**What is needed:** Between the line containing "(** The methods" and the line containing "(** Every form with" lies a run of lines; give that run again exactly, with both of those lines, and nothing else from the entries below.

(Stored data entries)
*** Block opens ***

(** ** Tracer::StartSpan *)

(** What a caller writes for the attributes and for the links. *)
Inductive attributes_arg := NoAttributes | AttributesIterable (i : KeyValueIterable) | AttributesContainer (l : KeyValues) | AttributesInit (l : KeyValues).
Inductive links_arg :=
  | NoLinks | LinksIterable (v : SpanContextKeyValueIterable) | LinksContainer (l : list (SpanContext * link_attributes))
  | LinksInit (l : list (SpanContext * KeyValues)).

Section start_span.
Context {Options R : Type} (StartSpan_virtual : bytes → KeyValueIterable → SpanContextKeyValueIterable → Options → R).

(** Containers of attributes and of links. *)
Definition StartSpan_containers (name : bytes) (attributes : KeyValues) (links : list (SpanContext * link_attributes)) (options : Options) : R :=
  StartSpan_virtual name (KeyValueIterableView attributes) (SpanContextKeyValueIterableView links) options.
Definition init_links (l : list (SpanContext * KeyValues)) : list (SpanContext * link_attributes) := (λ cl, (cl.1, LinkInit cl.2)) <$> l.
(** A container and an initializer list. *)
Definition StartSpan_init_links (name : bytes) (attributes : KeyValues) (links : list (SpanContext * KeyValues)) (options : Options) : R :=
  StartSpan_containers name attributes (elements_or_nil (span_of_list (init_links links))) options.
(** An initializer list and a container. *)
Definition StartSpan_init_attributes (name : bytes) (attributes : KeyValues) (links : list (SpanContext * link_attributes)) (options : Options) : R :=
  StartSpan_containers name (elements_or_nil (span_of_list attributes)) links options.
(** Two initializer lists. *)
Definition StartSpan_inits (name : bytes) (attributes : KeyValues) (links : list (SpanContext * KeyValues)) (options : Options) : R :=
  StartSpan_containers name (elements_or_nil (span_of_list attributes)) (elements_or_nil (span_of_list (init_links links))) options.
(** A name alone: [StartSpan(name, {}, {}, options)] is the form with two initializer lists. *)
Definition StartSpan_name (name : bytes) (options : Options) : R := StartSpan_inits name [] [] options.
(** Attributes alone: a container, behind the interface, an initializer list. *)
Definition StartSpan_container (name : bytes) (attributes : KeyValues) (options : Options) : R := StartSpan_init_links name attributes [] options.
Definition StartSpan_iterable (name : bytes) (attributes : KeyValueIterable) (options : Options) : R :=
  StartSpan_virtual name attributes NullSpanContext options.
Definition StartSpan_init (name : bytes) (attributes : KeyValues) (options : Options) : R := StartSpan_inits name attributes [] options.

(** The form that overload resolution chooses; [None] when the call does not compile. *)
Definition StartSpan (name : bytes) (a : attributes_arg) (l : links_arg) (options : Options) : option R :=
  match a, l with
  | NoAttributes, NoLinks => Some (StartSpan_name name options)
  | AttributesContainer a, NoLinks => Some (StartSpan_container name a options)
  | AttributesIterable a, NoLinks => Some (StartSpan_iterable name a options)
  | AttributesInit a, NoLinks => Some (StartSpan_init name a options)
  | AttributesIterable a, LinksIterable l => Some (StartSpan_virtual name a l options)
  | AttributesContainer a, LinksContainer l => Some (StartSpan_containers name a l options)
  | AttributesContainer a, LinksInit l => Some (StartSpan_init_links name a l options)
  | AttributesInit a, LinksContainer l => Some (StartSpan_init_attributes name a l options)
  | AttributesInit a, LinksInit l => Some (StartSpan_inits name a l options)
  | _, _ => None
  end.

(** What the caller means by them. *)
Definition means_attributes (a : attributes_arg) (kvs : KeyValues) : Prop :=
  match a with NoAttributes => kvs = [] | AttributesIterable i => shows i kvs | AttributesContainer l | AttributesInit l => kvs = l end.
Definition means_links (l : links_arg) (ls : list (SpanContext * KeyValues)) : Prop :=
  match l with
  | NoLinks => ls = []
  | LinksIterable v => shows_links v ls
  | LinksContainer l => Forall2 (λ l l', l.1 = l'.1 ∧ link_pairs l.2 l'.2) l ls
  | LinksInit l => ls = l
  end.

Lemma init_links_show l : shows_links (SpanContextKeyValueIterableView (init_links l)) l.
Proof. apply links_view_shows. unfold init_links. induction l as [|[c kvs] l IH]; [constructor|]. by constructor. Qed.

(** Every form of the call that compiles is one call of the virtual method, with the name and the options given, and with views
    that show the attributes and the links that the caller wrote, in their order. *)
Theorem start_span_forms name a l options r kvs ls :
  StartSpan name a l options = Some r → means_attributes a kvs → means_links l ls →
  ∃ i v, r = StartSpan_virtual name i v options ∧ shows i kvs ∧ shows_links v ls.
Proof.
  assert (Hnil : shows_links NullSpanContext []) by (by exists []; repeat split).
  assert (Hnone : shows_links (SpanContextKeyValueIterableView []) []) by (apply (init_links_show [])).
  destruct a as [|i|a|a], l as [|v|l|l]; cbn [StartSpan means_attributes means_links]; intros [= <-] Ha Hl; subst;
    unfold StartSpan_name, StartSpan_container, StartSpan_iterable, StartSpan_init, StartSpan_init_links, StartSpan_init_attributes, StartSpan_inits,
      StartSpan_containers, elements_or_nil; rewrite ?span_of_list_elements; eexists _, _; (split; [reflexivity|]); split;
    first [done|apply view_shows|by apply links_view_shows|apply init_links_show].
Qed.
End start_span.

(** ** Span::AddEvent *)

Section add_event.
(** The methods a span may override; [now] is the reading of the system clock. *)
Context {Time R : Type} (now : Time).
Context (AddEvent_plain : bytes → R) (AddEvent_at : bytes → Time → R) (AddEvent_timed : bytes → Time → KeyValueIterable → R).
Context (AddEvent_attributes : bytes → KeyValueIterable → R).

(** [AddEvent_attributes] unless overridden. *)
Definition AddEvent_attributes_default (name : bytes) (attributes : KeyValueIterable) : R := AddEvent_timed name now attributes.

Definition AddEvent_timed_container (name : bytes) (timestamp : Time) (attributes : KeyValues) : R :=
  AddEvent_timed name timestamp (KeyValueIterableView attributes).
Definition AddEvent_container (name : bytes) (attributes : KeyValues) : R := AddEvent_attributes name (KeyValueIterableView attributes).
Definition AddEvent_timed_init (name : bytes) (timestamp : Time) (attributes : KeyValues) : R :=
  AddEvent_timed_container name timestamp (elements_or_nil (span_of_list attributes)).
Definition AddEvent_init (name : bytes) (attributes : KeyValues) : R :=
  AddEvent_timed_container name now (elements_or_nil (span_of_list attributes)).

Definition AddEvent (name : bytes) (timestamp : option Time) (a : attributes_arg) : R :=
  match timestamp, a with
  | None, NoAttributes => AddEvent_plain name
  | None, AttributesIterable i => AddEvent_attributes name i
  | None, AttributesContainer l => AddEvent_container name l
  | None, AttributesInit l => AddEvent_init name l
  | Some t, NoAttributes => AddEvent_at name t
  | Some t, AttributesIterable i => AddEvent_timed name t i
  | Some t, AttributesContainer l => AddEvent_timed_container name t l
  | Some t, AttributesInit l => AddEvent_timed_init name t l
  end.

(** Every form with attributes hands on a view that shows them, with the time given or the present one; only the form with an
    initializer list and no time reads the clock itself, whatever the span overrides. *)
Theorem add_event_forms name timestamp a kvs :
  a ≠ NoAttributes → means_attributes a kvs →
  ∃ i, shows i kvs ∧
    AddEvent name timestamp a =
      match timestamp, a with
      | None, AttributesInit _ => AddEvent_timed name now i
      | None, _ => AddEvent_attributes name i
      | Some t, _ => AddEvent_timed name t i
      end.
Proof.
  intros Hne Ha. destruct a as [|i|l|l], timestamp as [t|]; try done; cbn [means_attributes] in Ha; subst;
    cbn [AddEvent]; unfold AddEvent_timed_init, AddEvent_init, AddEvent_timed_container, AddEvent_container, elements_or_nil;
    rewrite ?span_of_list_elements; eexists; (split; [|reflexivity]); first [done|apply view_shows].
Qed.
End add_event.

*** Block closes ***

**Expected answer:**
(** The methods a span may override; [now] is the reading of the system clock. *)
Context {Time R : Type} (now : Time).
Context (AddEvent_plain : bytes → R) (AddEvent_at : bytes → Time → R) (AddEvent_timed : bytes → Time → KeyValueIterable → R).
Context (AddEvent_attributes : bytes → KeyValueIterable → R).

(** [AddEvent_attributes] unless overridden. *)
Definition AddEvent_attributes_default (name : bytes) (attributes : KeyValueIterable) : R := AddEvent_timed name now attributes.

Definition AddEvent_timed_container (name : bytes) (timestamp : Time) (attributes : KeyValues) : R :=
  AddEvent_timed name timestamp (KeyValueIterableView attributes).
Definition AddEvent_container (name : bytes) (attributes : KeyValues) : R := AddEvent_attributes name (KeyValueIterableView attributes).
Definition AddEvent_timed_init (name : bytes) (timestamp : Time) (attributes : KeyValues) : R :=
  AddEvent_timed_container name timestamp (elements_or_nil (span_of_list attributes)).
Definition AddEvent_init (name : bytes) (attributes : KeyValues) : R :=
  AddEvent_timed_container name now (elements_or_nil (span_of_list attributes)).

Definition AddEvent (name : bytes) (timestamp : option Time) (a : attributes_arg) : R :=
  match timestamp, a with
  | None, NoAttributes => AddEvent_plain name
  | None, AttributesIterable i => AddEvent_attributes name i
  | None, AttributesContainer l => AddEvent_container name l
  | None, AttributesInit l => AddEvent_init name l
  | Some t, NoAttributes => AddEvent_at name t
  | Some t, AttributesIterable i => AddEvent_timed name t i
  | Some t, AttributesContainer l => AddEvent_timed_container name t l
  | Some t, AttributesInit l => AddEvent_timed_init name t l
  end.

(** Every form with attributes hands on a view that shows them, with the time given or the present one; only the form with an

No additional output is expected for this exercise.